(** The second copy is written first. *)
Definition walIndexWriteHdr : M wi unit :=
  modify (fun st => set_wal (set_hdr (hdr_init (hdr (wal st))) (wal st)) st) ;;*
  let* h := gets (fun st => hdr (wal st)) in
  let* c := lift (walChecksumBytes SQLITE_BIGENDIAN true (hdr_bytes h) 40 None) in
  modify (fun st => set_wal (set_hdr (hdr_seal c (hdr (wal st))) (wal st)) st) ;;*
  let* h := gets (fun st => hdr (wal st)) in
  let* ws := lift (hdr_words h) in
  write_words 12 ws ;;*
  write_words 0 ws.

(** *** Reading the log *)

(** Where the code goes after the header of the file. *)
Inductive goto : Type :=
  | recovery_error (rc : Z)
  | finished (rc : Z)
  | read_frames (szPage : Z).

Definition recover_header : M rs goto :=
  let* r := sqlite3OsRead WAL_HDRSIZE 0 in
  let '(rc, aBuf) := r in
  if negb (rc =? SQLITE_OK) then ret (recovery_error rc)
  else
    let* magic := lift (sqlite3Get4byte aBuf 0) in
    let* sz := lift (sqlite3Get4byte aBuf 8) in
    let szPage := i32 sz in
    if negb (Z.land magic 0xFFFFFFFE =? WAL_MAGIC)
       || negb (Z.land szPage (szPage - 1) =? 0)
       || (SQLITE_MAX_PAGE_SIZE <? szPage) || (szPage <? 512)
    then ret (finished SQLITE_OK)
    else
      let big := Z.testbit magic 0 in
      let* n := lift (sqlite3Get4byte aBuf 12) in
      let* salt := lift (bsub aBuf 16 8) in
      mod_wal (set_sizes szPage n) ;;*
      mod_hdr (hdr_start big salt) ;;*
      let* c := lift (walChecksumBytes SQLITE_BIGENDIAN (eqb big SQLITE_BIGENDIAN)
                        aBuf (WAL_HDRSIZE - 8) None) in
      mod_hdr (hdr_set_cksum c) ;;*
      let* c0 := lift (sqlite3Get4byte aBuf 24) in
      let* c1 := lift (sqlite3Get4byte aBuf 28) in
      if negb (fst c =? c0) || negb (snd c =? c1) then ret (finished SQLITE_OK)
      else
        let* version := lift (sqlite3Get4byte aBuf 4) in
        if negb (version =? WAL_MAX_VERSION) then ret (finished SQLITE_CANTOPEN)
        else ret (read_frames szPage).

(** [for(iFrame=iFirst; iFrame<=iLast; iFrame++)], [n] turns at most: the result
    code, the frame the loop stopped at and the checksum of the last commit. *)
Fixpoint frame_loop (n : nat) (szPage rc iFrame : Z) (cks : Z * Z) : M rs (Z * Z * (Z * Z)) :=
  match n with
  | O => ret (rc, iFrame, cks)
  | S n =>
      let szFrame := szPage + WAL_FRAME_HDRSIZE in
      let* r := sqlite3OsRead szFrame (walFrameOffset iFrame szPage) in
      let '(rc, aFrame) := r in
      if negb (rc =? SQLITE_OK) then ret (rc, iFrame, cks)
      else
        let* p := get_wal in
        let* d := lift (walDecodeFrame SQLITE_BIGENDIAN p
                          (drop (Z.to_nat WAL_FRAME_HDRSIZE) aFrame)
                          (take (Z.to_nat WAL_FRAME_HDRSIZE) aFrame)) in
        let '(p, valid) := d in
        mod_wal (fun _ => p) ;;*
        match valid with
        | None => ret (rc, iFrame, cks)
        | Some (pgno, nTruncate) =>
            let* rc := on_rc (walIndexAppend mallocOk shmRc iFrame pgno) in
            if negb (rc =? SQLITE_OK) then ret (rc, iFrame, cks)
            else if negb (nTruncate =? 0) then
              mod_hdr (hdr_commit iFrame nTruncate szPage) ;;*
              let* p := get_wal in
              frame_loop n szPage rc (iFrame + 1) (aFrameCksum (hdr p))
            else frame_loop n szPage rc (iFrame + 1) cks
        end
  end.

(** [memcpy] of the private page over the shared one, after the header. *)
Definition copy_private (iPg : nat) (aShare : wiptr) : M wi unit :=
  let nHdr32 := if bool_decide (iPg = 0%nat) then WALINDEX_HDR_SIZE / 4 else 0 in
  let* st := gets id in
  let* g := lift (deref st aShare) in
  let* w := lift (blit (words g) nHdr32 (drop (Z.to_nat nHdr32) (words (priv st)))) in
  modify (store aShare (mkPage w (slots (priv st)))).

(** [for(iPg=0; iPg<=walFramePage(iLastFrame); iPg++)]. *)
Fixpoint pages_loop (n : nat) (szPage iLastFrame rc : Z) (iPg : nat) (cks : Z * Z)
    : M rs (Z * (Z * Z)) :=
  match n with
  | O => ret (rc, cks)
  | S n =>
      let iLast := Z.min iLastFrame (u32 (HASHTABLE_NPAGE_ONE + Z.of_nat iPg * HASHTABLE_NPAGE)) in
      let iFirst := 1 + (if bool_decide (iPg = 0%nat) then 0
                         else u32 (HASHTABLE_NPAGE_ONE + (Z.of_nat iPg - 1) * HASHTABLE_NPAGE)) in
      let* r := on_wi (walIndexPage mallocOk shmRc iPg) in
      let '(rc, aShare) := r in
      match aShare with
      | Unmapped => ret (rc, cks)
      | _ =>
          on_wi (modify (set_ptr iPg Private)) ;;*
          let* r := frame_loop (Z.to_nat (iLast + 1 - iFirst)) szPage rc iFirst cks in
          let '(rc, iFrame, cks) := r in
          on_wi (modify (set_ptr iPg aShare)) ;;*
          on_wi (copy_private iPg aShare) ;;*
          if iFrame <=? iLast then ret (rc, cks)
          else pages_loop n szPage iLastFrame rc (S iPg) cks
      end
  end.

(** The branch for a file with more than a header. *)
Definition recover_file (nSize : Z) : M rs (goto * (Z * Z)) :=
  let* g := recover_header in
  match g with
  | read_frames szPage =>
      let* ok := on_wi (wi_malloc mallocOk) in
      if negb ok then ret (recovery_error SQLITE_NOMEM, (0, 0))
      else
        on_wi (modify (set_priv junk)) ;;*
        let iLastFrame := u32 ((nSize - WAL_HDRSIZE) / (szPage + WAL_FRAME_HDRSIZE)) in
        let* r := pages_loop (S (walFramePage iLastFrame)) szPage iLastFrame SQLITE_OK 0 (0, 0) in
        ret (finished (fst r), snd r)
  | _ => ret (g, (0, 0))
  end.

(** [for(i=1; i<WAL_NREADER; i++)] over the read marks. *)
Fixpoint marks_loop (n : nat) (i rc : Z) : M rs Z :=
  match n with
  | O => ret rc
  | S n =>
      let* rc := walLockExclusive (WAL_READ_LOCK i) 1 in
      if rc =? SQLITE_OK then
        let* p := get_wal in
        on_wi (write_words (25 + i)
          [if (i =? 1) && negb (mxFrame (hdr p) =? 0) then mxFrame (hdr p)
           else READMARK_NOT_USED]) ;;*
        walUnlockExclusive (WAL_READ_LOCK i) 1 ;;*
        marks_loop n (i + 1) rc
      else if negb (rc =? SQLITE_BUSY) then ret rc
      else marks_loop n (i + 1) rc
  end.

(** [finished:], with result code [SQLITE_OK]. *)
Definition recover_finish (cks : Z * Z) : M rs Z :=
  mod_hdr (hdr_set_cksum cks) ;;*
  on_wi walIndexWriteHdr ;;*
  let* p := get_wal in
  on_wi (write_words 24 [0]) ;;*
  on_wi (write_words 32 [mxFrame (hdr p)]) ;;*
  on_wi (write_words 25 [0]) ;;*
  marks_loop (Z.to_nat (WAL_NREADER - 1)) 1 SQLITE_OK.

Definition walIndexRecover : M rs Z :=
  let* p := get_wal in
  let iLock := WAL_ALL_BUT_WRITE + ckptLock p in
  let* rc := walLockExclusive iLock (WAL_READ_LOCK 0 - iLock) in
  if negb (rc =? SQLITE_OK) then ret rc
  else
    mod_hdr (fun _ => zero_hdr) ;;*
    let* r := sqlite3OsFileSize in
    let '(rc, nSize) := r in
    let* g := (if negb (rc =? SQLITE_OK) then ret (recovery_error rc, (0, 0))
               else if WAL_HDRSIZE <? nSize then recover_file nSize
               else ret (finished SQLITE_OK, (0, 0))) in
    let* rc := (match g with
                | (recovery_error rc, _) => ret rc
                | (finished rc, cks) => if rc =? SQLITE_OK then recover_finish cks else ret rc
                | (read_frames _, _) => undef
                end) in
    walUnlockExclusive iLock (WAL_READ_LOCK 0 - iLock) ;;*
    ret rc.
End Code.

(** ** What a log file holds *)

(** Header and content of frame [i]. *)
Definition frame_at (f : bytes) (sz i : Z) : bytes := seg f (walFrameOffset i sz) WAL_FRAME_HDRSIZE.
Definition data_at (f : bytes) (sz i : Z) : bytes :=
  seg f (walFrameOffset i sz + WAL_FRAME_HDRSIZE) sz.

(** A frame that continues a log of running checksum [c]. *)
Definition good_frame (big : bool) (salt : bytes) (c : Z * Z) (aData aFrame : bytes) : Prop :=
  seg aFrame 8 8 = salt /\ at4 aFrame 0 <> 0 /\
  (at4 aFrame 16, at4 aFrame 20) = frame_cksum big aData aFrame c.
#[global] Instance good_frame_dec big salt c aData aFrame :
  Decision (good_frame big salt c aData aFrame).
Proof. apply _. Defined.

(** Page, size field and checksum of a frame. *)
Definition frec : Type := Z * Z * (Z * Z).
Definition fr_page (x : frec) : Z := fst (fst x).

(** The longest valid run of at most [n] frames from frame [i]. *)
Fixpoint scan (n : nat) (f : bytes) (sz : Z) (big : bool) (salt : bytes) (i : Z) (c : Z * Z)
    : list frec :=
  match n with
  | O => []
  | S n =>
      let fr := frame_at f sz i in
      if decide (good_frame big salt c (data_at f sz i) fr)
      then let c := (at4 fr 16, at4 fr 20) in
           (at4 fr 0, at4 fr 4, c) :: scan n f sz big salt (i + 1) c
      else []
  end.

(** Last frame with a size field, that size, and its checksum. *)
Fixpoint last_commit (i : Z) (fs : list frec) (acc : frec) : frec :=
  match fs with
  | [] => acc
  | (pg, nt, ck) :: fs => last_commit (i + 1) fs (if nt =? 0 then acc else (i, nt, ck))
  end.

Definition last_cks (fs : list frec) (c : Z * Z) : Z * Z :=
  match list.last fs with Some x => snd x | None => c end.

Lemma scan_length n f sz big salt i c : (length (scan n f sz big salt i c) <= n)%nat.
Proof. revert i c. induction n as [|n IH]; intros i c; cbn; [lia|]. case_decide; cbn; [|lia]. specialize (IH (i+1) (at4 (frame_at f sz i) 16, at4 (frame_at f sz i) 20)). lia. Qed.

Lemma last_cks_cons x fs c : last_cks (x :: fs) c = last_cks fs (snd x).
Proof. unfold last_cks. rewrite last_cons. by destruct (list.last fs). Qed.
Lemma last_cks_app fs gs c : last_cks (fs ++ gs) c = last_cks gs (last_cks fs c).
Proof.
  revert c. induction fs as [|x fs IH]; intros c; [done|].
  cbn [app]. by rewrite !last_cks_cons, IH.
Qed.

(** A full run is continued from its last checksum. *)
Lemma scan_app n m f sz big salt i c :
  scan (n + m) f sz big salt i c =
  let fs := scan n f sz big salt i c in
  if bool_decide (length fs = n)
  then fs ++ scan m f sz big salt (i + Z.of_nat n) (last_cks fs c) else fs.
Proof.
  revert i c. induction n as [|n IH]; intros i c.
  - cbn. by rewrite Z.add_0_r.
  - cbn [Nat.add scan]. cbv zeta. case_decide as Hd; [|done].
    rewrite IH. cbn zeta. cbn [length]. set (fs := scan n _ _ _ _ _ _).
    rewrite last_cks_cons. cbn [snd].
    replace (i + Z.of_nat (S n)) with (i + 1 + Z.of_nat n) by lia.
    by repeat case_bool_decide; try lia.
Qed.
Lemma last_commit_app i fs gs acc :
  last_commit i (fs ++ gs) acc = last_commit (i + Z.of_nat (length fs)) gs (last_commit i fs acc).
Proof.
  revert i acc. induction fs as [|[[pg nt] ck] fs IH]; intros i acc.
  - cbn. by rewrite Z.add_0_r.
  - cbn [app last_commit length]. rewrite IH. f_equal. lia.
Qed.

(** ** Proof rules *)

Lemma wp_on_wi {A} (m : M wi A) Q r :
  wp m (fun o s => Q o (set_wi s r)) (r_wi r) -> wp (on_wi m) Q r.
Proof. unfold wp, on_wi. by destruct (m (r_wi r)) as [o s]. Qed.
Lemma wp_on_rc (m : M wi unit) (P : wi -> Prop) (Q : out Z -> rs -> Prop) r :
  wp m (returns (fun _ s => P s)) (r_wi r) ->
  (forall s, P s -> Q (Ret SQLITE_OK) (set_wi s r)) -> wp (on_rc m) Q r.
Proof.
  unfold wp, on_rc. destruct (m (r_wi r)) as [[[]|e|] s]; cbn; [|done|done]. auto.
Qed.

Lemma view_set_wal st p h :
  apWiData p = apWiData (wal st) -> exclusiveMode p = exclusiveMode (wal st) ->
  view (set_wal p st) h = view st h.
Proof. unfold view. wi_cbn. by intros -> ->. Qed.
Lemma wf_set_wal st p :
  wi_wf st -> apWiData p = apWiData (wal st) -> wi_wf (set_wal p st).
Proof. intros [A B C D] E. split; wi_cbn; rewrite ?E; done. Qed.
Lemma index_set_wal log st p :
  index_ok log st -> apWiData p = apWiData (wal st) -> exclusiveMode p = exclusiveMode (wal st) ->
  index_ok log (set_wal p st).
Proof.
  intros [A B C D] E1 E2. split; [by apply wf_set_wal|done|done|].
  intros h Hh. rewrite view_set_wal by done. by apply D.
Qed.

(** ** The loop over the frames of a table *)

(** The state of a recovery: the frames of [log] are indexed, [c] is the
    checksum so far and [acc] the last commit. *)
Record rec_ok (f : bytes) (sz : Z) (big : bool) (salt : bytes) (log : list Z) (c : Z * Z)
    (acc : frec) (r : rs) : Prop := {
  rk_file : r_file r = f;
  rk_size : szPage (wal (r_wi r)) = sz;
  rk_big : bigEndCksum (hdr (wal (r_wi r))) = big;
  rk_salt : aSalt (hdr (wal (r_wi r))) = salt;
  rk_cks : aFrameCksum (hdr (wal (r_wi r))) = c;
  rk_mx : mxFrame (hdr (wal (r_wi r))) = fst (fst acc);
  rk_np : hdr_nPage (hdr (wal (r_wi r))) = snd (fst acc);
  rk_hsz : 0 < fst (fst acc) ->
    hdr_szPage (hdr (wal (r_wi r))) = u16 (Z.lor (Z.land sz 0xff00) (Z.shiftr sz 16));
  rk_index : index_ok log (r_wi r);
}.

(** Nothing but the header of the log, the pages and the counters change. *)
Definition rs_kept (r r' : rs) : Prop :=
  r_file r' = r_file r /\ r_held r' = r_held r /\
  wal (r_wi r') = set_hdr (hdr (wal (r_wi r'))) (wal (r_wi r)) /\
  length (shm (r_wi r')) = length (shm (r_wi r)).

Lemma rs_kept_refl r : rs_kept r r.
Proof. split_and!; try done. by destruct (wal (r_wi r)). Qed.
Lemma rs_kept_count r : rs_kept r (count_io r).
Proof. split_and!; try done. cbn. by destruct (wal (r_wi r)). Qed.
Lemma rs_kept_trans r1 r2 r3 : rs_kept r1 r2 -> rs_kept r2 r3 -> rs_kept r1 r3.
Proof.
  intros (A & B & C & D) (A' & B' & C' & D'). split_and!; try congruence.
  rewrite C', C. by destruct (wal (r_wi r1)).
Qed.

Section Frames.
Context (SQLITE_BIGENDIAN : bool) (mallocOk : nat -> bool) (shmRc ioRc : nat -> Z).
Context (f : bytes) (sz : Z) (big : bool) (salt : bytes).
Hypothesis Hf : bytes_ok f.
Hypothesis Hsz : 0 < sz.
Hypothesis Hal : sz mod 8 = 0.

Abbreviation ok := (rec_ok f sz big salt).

* [Exercise] Which of the lines in the listing above include "goto"? Report each of them.

* [Solution for this exercise]
Inductive goto : Type :=
Definition recover_header : M rs goto :=
Definition recover_file (nSize : Z) : M rs (goto * (Z * Z)) :=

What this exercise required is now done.